══ Material for this exercise

Lemma calm_bind {A B} (m : M A) (f : A -> M B) :
  console_errors (fst m) = [] ->
  (forall a, console_errors (fst (f a)) = []) ->
  console_errors (fst (bind m f)) = [].
Proof.
  intros Hm Hf. rewrite console_errors_bind, Hm.
  destruct (snd m); [reflexivity | apply Hf].
Qed.

Ltac calm_steps :=
  repeat first
    [ reflexivity
    | apply calm_bind; [| intros ?]
    | match goal with
      | |- console_errors (fst (if ?b then _ else _)) = [] => destruct b
      | |- console_errors (fst (match ?x with _ => _ end)) = [] => destruct x
      end ].

Lemma calm_find_image data : console_errors (fst (FourPath.find_image data)) = [].
Proof.
  unfold FourPath.find_image, FourPath.path1, FourPath.path2, FourPath.path3,
    FourPath.path4.
  calm_steps.
Qed.

Lemma calm_text_content data :
  console_errors (fst (FourPath.text_content data)) = [].
Proof. unfold FourPath.text_content. calm_steps. Qed.

Lemma snd_then_throw {A B} (m : M A) (e : exn) :
  exists e', snd (bind m (fun _ => @throw B e)) = inl e'.
Proof. destruct m as [t [e' | a]]; simpl; eauto. Qed.

Lemma report_no_image_throws data :
  exists e, snd (FourPath.report_no_image data) = inl e.
Proof.
  unfold FourPath.report_no_image.
  rewrite snd_bind. cbn [console_error emit snd bind_result].
  rewrite snd_bind.
  destruct (snd (lift (dot "choices" data))) as [e | choices];
    cbn [bind_result]; [eauto |].
  rewrite snd_bind.
  match goal with
  | |- exists e, bind_result ?X _ = _ => destruct X as [e | []]
  end; cbn [bind_result]; [eauto |].
  rewrite snd_bind.
  destruct (snd (lift (message_of data))) as [e | message];
    cbn [bind_result]; [eauto |].
  apply snd_then_throw.
Qed.

Lemma silent_four_path_respond data resp :
  snd (FourPath.respond data) = inr resp ->
  console_errors (fst (FourPath.respond data)) = [].
Proof.
  unfold FourPath.respond. apply silent_bind; [reflexivity |].
  intros _ resp1 _. apply silent_bind.
  { intros ? _. apply calm_find_image. }
  intros imageUrl resp2 _. apply silent_bind.
  { intros ? _. apply calm_text_content. }
  intros textContent resp3 _.
  destruct (negb (truthy imageUrl)).
  - destruct (report_no_image_throws data) as [e ->]. discriminate.
  - intros _. reflexivity.
Qed.

Lemma silent_index_ts_respond data :
  console_errors (fst (IndexTs.respond data)) = [].
Proof. unfold IndexTs.respond. calm_steps. Qed.

Lemma silent_check_status r x :
  snd (check_status r) = inr x -> console_errors (fst (check_status r)) = [].
Proof.
  unfold check_status.
  destruct (negb (ok r)).
  - destruct (status r =? 429); [reflexivity |].
    destruct (status r =? 402); [reflexivity |].
    destruct (text_body r) as [e | body]; [discriminate |].
    discriminate.
  - intros _. calm_steps.
Qed.

Lemma silent_call_gateway env req x :
  (method req =? "OPTIONS")%string = false ->
  snd (call_gateway env req) = inr x ->
  console_errors (fst (call_gateway env req)) = [].
Proof.
  intros Hm. destruct (forwards env req) eqn:Hf.
  - rewrite (call_gateway_forwarded _ _ Hf).
    apply silent_bind; [reflexivity |]. intros _ x1 _.
    apply silent_bind; [reflexivity |]. intros _ x2 _.
    apply silent_bind; [intros ? _; unfold do_fetch; calm_steps |].
    intros r x3 _. apply silent_check_status.
  - destruct (call_gateway_refused _ _ Hf Hm) as [e ->]. discriminate.
Qed.
(** * Completion engine of the line editor: word scanner, rewrite layer,
      filename completer

    A shallow embedding of [src/completers.c].  C strings are lists of
    characters (the bytes before the terminating NUL), offsets are [Z] as
    [ssize_t] is in the source, and every [while] loop is a fuel-driven
    [Fixpoint] that answers [None] only when the fuel runs out. *)

From Stdlib Require Import ZArith Ascii String Bool Lia List.
Import ListNotations.
Local Open Scope Z_scope.

(** ** C strings *)

Module Str.

Definition NUL : ascii := Ascii.zero.

(** The characters of a string literal, as a [const char*] holds them. *)
Definition chars (s : string) : list ascii := list_ascii_of_string s.

(** [s[i]]: the list holds the bytes before the terminator, so the byte at
    offset [length s] reads as NUL. *)
Definition char_at (s : list ascii) (i : Z) : ascii :=
  if i <? 0 then NUL else nth (Z.to_nat i) s NUL.

Definition mem (c : ascii) (set : list ascii) : bool :=
  existsb (Ascii.eqb c) set.

(** [strchr(set, c) != NULL].  As in C the terminator is part of the string
    searched, so NUL is always found. *)
Definition strchr (set : list ascii) (c : ascii) : bool :=
  Ascii.eqb c NUL || mem c set.

(** A well-formed C string has no NUL among its characters. *)
Definition no_nul (s : list ascii) : Prop := Forall (fun c => c <> NUL) s.

(** The string a [char*] buffer denotes: its bytes up to the first NUL. *)
Fixpoint c_string (buf : list ascii) : list ascii :=
  match buf with
  | [] => []
  | c :: t => if Ascii.eqb c NUL then [] else c :: c_string t
  end.

(** Offset of the first occurrence of [c], as [strchr(s, c) - s]. *)
Fixpoint index_of (c : ascii) (s : list ascii) : option Z :=
  match s with
  | [] => None
  | d :: t => if Ascii.eqb d c then Some 0
              else match index_of c t with
                   | Some i => Some (i + 1)
                   | None => None
                   end
  end.

(** Offset of the last occurrence of [c], as [strrchr(s, c) - s]. *)
Fixpoint rindex_of (c : ascii) (s : list ascii) : option Z :=
  match s with
  | [] => None
  | d :: t => match rindex_of c t with
              | Some i => Some (i + 1)
              | None => if Ascii.eqb d c then Some 0 else None
              end
  end.

Fixpoint starts_with (s p : list ascii) : bool :=
  match p, s with
  | [], _ => true
  | _ :: _, [] => false
  | b :: p', a :: s' => Ascii.eqb a b && starts_with s' p'
  end.

Definition list_eqb (a b : list ascii) : bool :=
  if list_eq_dec ascii_dec a b then true else false.

(** *** The code-point cursor *)

(** Modelled from the spec: the code-point cursor of stringbuf.c (section 2,
    "given a byte buffer and a byte offset, returns the offset of the
    next/previous code point boundary"), which is not among the sources.
    Text is UTF-8: a code point is one byte followed by its continuation
    bytes, those of the form 10xxxxxx. *)
Definition is_cont (c : ascii) : bool :=
  match c with
  | Ascii _ _ _ _ _ _ b6 b7 => b7 && negb b6
  end.

Fixpoint next_ofs_loop (fuel : nat) (s : list ascii) (len pos ofs : Z) : Z :=
  match fuel with
  | O => ofs
  | S f =>
      if (pos + ofs <? len) && is_cont (char_at s (pos + ofs))
      then next_ofs_loop f s len pos (ofs + 1)
      else ofs
  end.

(** Modelled from the spec: [str_next_ofs(s, len, pos, ...)], the width in
    bytes of the code point that starts at [pos], and 0 at the end. *)
Definition str_next_ofs (s : list ascii) (len pos : Z) : Z :=
  if pos <? len then next_ofs_loop (Z.to_nat (len - pos)) s len pos 1 else 0.

Fixpoint prev_ofs_loop (fuel : nat) (s : list ascii) (pos ofs : Z) : Z :=
  match fuel with
  | O => ofs
  | S f =>
      if (ofs <? pos) && is_cont (char_at s (pos - ofs))
      then prev_ofs_loop f s pos (ofs + 1)
      else ofs
  end.

(** Modelled from the spec: [str_prev_ofs(s, pos, ...)], the width in bytes
    of the code point that ends just before [pos], and 0 at the start. *)
Definition str_prev_ofs (s : list ascii) (pos : Z) : Z :=
  if 0 <? pos then prev_ofs_loop (Z.to_nat pos) s pos 1 else 0.

End Str.

Import Str.

(** ** String buffers *)

Module Sbuf.

(** Modelled from the spec: the growable buffer of stringbuf.c (section 9,
    "an owned growable buffer type"), which is not among the sources.  A
    buffer is the list of its bytes; allocation inside a buffer operation is
    taken to succeed. *)
Definition stringbuf_t := list ascii.

(** Modelled from the spec: [sbuf_len], the number of bytes held. *)
Definition sbuf_len (sb : stringbuf_t) : Z := Z.of_nat (length sb).

(** Modelled from the spec: [sbuf_char_at], the byte at [pos], NUL outside
    the buffer. *)
Definition sbuf_char_at (sb : stringbuf_t) (pos : Z) : ascii :=
  if (pos <? 0) || (sbuf_len sb <=? pos) then NUL else char_at sb pos.

(** Modelled from the spec: [sbuf_insert_char_at], which does nothing for an
    offset outside the buffer. *)
Definition sbuf_insert_char_at (sb : stringbuf_t) (c : ascii) (pos : Z) : stringbuf_t :=
  if (pos <? 0) || (sbuf_len sb <? pos) then sb
  else firstn (Z.to_nat pos) sb ++ c :: skipn (Z.to_nat pos) sb.

(** Modelled from the spec: [sbuf_append], [sbuf_append_char] and
    [sbuf_append_n] add a string, a byte, and the first [n] bytes of a
    string at the end. *)
Definition sbuf_append (sb : stringbuf_t) (s : list ascii) : stringbuf_t := sb ++ s.

Definition sbuf_append_char (sb : stringbuf_t) (c : ascii) : stringbuf_t := sb ++ [c].

Definition sbuf_append_n (sb : stringbuf_t) (s : list ascii) (n : Z) : stringbuf_t :=
  sb ++ firstn (Z.to_nat n) s.

(** Modelled from the spec: [sbuf_delete_from], which cuts the buffer at
    [pos]. *)
Definition sbuf_delete_from (sb : stringbuf_t) (pos : Z) : stringbuf_t :=
  firstn (Z.to_nat pos) sb.

(** Modelled from the spec: [sbuf_next], the offset after the code point at
    [pos], or -1 when there is none. *)
Definition sbuf_next (sb : stringbuf_t) (pos : Z) : Z :=
  let ofs := str_next_ofs sb (sbuf_len sb) pos in
  if ofs <=? 0 then -1 else pos + ofs.

End Sbuf.

Import Sbuf.

(** ** The word-boundary scan of [rp_complete_quoted_word] *)

Definition default_non_word_chars : list ascii :=
  [" "%char; "009"%char; "013"%char; "010"%char].

Definition default_quote_chars : list ascii := ["'"%char; "034"%char].

(** Lines 77-94: the forward pass that counts quotes.  The state is
    [(pos, qpos, qcount)]. *)
Fixpoint quote_scan (fuel : nat) (prefix : list ascii) (len : Z)
    (escape_char : ascii) (quote_chars : list ascii)
    (pos qpos qcount : Z) : option (Z * Z * Z) :=
  match fuel with
  | O => None
  | S f =>
      if pos <? len then
        let '(pos1, qpos1, qcount1) :=
          if Ascii.eqb (char_at prefix pos) escape_char then
            (pos + 1, qpos, qcount)
          else if strchr quote_chars (char_at prefix pos) then
            (pos, (if Z.rem qcount 2 =? 1 then -1 else pos), qcount + 1)
          else (pos, qpos, qcount) in
        let ofs := str_next_ofs prefix len pos1 in
        if ofs <=? 0 then Some (pos1, qpos1, qcount1)
        else quote_scan f prefix len escape_char quote_chars (pos1 + ofs) qpos1 qcount1
      else Some (pos, qpos, qcount)
  end.

(** Lines 106-116: the backward scan for a separator. *)
Fixpoint back_scan (fuel : nat) (prefix : list ascii)
    (non_word_chars : list ascii) (escape_char : ascii) (pos : Z) : option Z :=
  match fuel with
  | O => None
  | S f =>
      if 0 <? pos then
        let ofs := str_prev_ofs prefix pos in
        if ofs <=? 0 then Some pos
        else if strchr non_word_chars (char_at prefix (pos - ofs))
                && ((pos <=? ofs)
                    || negb (Ascii.eqb (char_at prefix (pos - ofs - 1)) escape_char))
        then Some pos
        else back_scan f prefix non_word_chars escape_char (pos - ofs)
      else Some pos
  end.

(** Lines 71-101: the quote stage.  It leaves the offset after the open quote
    and the quote itself when the count of quotes is odd, and no quote
    ([NUL]) otherwise; with an empty quote set the pass is skipped. *)
Definition quote_stage (prefix : list ascii) (escape_char : ascii)
    (quote_chars : list ascii) : option (Z * ascii) :=
  let len := Z.of_nat (length prefix) in
  match quote_chars with
  | [] => Some (0, NUL)
  | _ :: _ =>
      match quote_scan (S (length prefix)) prefix len escape_char quote_chars 0 (-1) 0 with
      | None => None
      | Some (pos, qpos, qcount) =>
          if Z.rem qcount 2 =? 1
          then Some (qpos + 1, char_at prefix qpos)
          else Some (pos, NUL)
      end
  end.

(** Lines 67-117: the start of the word and the open quote ([NUL] when the
    word is not quoted).  [rp_strlen(prefix)] is the length of the list. *)
Definition word_boundary (prefix non_word_chars : list ascii)
    (escape_char : ascii) (quote_chars : list ascii) : option (Z * ascii) :=
  let len := Z.of_nat (length prefix) in
  match quote_stage prefix escape_char quote_chars with
  | None => None
  | Some (pos, quote) =>
      if Ascii.eqb quote NUL then
        match back_scan (S (length prefix)) prefix non_word_chars escape_char len with
        | Some p => Some (p, NUL)
        | None => None
        end
      else Some (pos, quote)
  end.

(** ** The rewrite layer: unescaping and escaping *)

(** Modelled from the spec: [mem_strdup(mem, prefix + pos)] of common.c when
    it succeeds (section 4.2, "a duplicate heap buffer"): the bytes of the
    word and their terminator. *)
Definition strdup_from (prefix : list ascii) (pos : Z) : list ascii :=
  skipn (Z.to_nat pos) prefix ++ [NUL].

(** Modelled from the spec: [rp_memmove(word + wpos, word + wpos + 1, n)] of
    common.c, the [memmove] of the C library: [n] bytes move down by one,
    the bytes after them stay. *)
Definition memmove_left (word : list ascii) (wpos n : Z) : list ascii :=
  firstn (Z.to_nat wpos) word
  ++ firstn (Z.to_nat n) (skipn (Z.to_nat (wpos + 1)) word)
  ++ skipn (Z.to_nat (wpos + n)) word.

(** Lines 130-137: the unescape loop, over the duplicated word (a buffer of
    [wlen + 1] bytes).  [wlen] is not updated when a byte is removed. *)
Fixpoint unescape_loop (fuel : nat) (word : list ascii) (wlen : Z)
    (non_word_chars : list ascii) (escape_char : ascii) (wpos : Z)
    : option (list ascii) :=
  match fuel with
  | O => None
  | S f =>
      if wpos <? wlen then
        let ofs := str_next_ofs word wlen wpos in
        if ofs <=? 0 then Some word
        else
          let word1 :=
            if Ascii.eqb (char_at word wpos) escape_char
               && strchr non_word_chars (char_at word (wpos + 1))
            then memmove_left word wpos (wlen - wpos)
            else word in
          unescape_loop f word1 wlen non_word_chars escape_char (wpos + ofs)
      else Some word
  end.

(** The unescape step on a word: duplicate, run the loop, read the result as
    a C string. *)
Definition unescape (w non_word_chars : list ascii) (escape_char : ascii)
    : option (list ascii) :=
  match unescape_loop (S (length w)) (strdup_from w 0) (Z.of_nat (length w))
          non_word_chars escape_char 0 with
  | Some buf => Some (c_string buf)
  | None => None
  end.

(** Lines 44-51: the escape loop of [word_add_completion_ex].  [len] is the
    length read before the loop and is not updated by an insertion. *)
Fixpoint escape_loop (fuel : nat) (sb : stringbuf_t) (len : Z)
    (non_word_chars : list ascii) (escape_char : ascii) (pos : Z)
    : option stringbuf_t :=
  match fuel with
  | O => None
  | S f =>
      if pos <? len then
        let '(sb1, pos1) :=
          if strchr non_word_chars (sbuf_char_at sb pos)
          then (sbuf_insert_char_at sb escape_char pos, pos + 1)
          else (sb, pos) in
        let pos2 := sbuf_next sb1 pos1 in
        if pos2 <=? 0 then Some sb1
        else escape_loop f sb1 len non_word_chars escape_char pos2
      else Some sb
  end.

(** The escape step on a replacement. *)
Definition escape (replacement non_word_chars : list ascii) (escape_char : ascii)
    : option stringbuf_t :=
  escape_loop (S (length replacement)) replacement (sbuf_len replacement)
    non_word_chars escape_char 0.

════

Task objective ::
Return, with no change at all, every line in the entries above from the line containing "Definition NUL : ascii := Ascii.zero." through the line containing "Definition strchr (set".

Your solution ::
Definition NUL : ascii := Ascii.zero.

(** The characters of a string literal, as a [const char*] holds them. *)
Definition chars (s : string) : list ascii := list_ascii_of_string s.

(** [s[i]]: the list holds the bytes before the terminator, so the byte at
    offset [length s] reads as NUL. *)
Definition char_at (s : list ascii) (i : Z) : ascii :=
  if i <? 0 then NUL else nth (Z.to_nat i) s NUL.

Definition mem (c : ascii) (set : list ascii) : bool :=
  existsb (Ascii.eqb c) set.

(** [strchr(set, c) != NULL].  As in C the terminator is part of the string
    searched, so NUL is always found. *)
Definition strchr (set : list ascii) (c : ascii) : bool :=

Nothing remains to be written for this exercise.